Low-Cost FPGA-Based On-board Computer

Abstract

This paper discusses the feasibility for the use of commercially available reconfigurable field-programmable gate arrays as the main system processor for small satellite systems and subsystems. FPGAs are in high demand as the space industry and applications are rapidly increasing and evolving. The use of FPGAs within the design of spacecraft systems reduces the design cost, as well as the turnaround time. It is anticipated that the single-board computer can be used as a configurable on-board computer with high flexibility allowing in-orbit reconfiguration (Thai in Applications for FPGAs on nanosatellites, 2014 [1]). Modern FPGAs are designed with embedded processing systems integrated inside the core allowing monotonous performance task to execute more easily with flexibility. One single printed circuit board with the computing power will handle all the challenging requirements for performance and functionality of the payload data handling.

1 Introduction

The small satellite industry has grown rapidly over the past few years with designs for a variety of applications and missions. The satellite system structure can be considered as the core structure and a varying one. The payload of the satellite will be the variable component specific to the mission at hand. The development of small satellites can be of great advantage for low earth orbit (LEO) space applications at a lower cost and less development time. The typical small satellite structure consists of several subsystems, namely the OBC as the main component of the satellite for control and data handling (CDH) [2]. Additional structures include the communication system used amid the ground station and with the OBC, making it probable to retrieve remote control as well as sending commands to the satellite. The satellite will have a power control unit (PCU) for all the power demands and the application-specific payload firmware with the actual hardware.

Most on-board computers that have been used in the space environment are based on the microcontroller architecture, although these MCUs provide robust and predictable performance outcomes in the harsh space environment. Factors that will affect electronics in space include single event radiation effects and charged particles, which need to be considered when choosing the main components of the SBC [3].

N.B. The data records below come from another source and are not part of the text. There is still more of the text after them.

(* ===== verification/CatalogSet.v ===== *)
(** * Versioned catalog sets (catalog/catalog_set.{h,cpp}, catalog_entry/catalog_entry.{h,cpp})

    A set maps case-insensitive names to chains of versions, newest first, linked both
    ways through [prev] (owning) and [next].  The entries live in a heap: destroying a
    [unique_ptr] removes the entry, and a pointer to it that is used afterwards finds
    nothing, which is undefined behaviour.  An address is not given out twice.

    Every operation runs under the lock of the set; what a transaction appends to its
    undo buffer and to its local log is in the [Session].  Commit and rollback of the
    records (storage/undo_buffer.cpp) take no lock: they are steps of their own here. *)

From S2P Require Import Prelude.
From S2P Require Import Transaction.
From S2P Require Import PropertyCollection.
From S2P Require Import TableEntry.

(** ** Entries *)
Inductive CatalogEntryType : Type :=
| NODE_TABLE_ENTRY | REL_GROUP_ENTRY | FOREIGN_TABLE_ENTRY | SCALAR_MACRO_ENTRY
| AGGREGATE_FUNCTION_ENTRY | SCALAR_FUNCTION_ENTRY | REWRITE_FUNCTION_ENTRY | TABLE_FUNCTION_ENTRY
| COPY_FUNCTION_ENTRY | STANDALONE_TABLE_FUNCTION_ENTRY | SEQUENCE_ENTRY | TYPE_ENTRY | INDEX_ENTRY
| GRAPH_ENTRY | DUMMY_ENTRY.

#[export] Instance CatalogEntryType_eq_dec : EqDecision CatalogEntryType.
Proof. solve_decision. Defined.

(** [UNREACHABLE_CODE] throws; the file and line of its message are left out. *)
Definition unreachable {A} : result A := throw InternalException "UNREACHABLE_CODE".

Definition CatalogEntryTypeUtils_toString (ty : CatalogEntryType) : result string :=
  match ty with
  | NODE_TABLE_ENTRY => Ok "NODE_TABLE_ENTRY"
  | REL_GROUP_ENTRY => Ok "REL_GROUP_ENTRY"
  | FOREIGN_TABLE_ENTRY => Ok "FOREIGN_TABLE_ENTRY"
  | SCALAR_MACRO_ENTRY => Ok "SCALAR_MACRO_ENTRY"
  | AGGREGATE_FUNCTION_ENTRY => Ok "AGGREGATE_FUNCTION_ENTRY"
  | SCALAR_FUNCTION_ENTRY => Ok "SCALAR_FUNCTION_ENTRY"
  | REWRITE_FUNCTION_ENTRY => Ok "REWRITE_FUNCTION_ENTRY"
  | TABLE_FUNCTION_ENTRY => Ok "TABLE_FUNCTION_ENTRY"
  | STANDALONE_TABLE_FUNCTION_ENTRY => Ok "STANDALONE_TABLE_FUNCTION_ENTRY"
  | COPY_FUNCTION_ENTRY => Ok "COPY_FUNCTION_ENTRY"
  | DUMMY_ENTRY => Ok "DUMMY_ENTRY"
  | SEQUENCE_ENTRY => Ok "SEQUENCE_ENTRY"
  | GRAPH_ENTRY => Ok "GRAPH_ENTRY"
  | TYPE_ENTRY | INDEX_ENTRY => unreachable
  end.

Definition INVALID_OID : Z := UINT64_MAX.
Definition INTERNAL_CATALOG_SET_START_OID : Z := 2 ^ 63.

(** The members of the subclasses other than tables, which the set never looks at. *)
Class CatalogKind : Type := {
  CatalogKind_table :: TableKind;
  OtherEntry : Type;
  OtherEntry_eq_dec :: EqDecision OtherEntry;
}.

Section Set_.
Context `{CatalogKind}.

Inductive EntryData : Type :=
| TableData (t : TableCatalogEntry)
| OtherData (o : OtherEntry)
| DummyData.
#[export] Instance EntryData_eq_dec : EqDecision EntryData.
Proof. solve_decision. Defined.

(** The members of an entry but for its links. *)
Record EntryBody : Type := mkBody {
  entry_type : CatalogEntryType;
  entry_name : string;
  oid : Z;
  timestamp : Z;
  deleted : bool;
  hasParent : bool;
  data : EntryData;
}.
#[export] Instance EntryBody_eq_dec : EqDecision EntryBody.
Proof. solve_decision. Defined.

Definition setTimestamp (ts : Z) (b : EntryBody) : EntryBody :=
  mkBody (entry_type b) (entry_name b) (oid b) ts (deleted b) (hasParent b) (data b).
Definition setOID (o : Z) (b : EntryBody) : EntryBody :=
  mkBody (entry_type b) (entry_name b) o (timestamp b) (deleted b) (hasParent b) (data b).

(** The constructor of the subclasses, and that of dummy entries. *)
Definition newEntry (ty : CatalogEntryType) (name : string) (d : EntryData) : EntryBody :=
  mkBody ty name INVALID_OID INVALID_TRANSACTION false false d.
Definition DummyCatalogEntry (name : string) (o : Z) : EntryBody :=
  mkBody DUMMY_ENTRY name o 0 true false DummyData.

Record CatalogEntry : Type := mkEntry {
  body : EntryBody;
  prev : option positive;
  next : option positive;
}.
#[export] Instance CatalogEntry_eq_dec : EqDecision CatalogEntry.
Proof. solve_decision. Defined.

Definition set_body (f : EntryBody → EntryBody) (e : CatalogEntry) : CatalogEntry :=
  mkEntry (f (body e)) (prev e) (next e).
Definition set_prev (p : option positive) (e : CatalogEntry) : CatalogEntry := mkEntry (body e) p (next e).
Definition set_next (n : option positive) (e : CatalogEntry) : CatalogEntry := mkEntry (body e) (prev e) n.

Notation Heap := (gmap positive CatalogEntry).

Record CatalogSet : Type := mkSet {
  nextOID : Z;
  entries : gmap string positive;
  heap : Heap;
  fresh_ref : positive;
}.
#[export] Instance CatalogSet_eq_dec : EqDecision CatalogSet.
Proof. solve_decision. Defined.

Definition newCatalogSet (internal : bool) : CatalogSet :=
  mkSet (if internal then INTERNAL_CATALOG_SET_START_OID else 0) ∅ ∅ 1.

Definition isInternal (c : CatalogSet) : bool := bool_decide (INTERNAL_CATALOG_SET_START_OID ≤ nextOID c).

The overwhelming demand for performance and functionality of new on-board computers creates more complex challenges. The FPGA technology allows for comprehensive functionality of the OBC on a single PCB, with highly integrated and configurable system-on-chip approach. The whole concept is to have a fully reconfigurable system within the OBC in orbit due to the high flexibility of the FPGA technology. The digital FPGAs are used as the main processor for the OBC to compute rigorous tasks and commands that can be done in parallel [4].

The COTS FPGA platform designed in this paper is used as a reconfigurable computing processor in small satellite systems for low-cost development and high-speed computing. This paper mainly introduces the OBC board development using the Xilinx Spartan-3E device and the architecture for this platform and simulations are done for the processes to read and write into memory, as well as the communication interface through UART. The use of commercially off-the-shelf (COTS) components is to build small satellites, CubeSats, at lower costs with endless mission possibilities. The standard CubeSat is 100 mm × 100 mm × 100 mm in structure known as a 1U satellite. These satellites can be stacked for greater flexibility of applications with structures as 2U or 3U. Nanosatellites or picosatellites are extremely small in physical size and consist of lightweight structures [5].

The internal electronic hardware is based on the PC/104 form specifications. The OBC’s printed circuit board will have a PC/104 format with all the peripheral support and functionality. The OBC includes the memory subsystem while being the centre of all communication through the serial bus interface.

The remaining of the work in this article is arranged as follows, where Sect. 2 gives an overview and refers to related work done. The OBC interface layout is given in Sect. 3. The memory access and UART communication interface are explained in Sect. 3. In Sect. 4, the simulation results are demonstrated and explained. Finally, the article is concluded in Sect. 5.

2 Related Work

The FPGA-based on-board computer for a small satellite acts as the primary source for all the monitoring of various subsystems and commands to payload systems. The architecture embraces a system-wide I2C and UART bus from which numerous sensors and payloads are interfaced. A universal asynchronous receiver/transmitter, UART, interface is used between the on-board processor and payload systems which will transfer all the required data for housekeeping, payload data and further required information [6]. Figure 1 illustrates the board’s layout and interfacing.

Fig. 1

Proposed OBC interface layout

Previous implementation has been done where the satellite functions on different modes of operation and can be modelled as a finite state machine, where the modes are the states of the FSM and the state transitions are the changes in the operation modes that depend on certain health conditions and parameters as measured by the various on-board sensors.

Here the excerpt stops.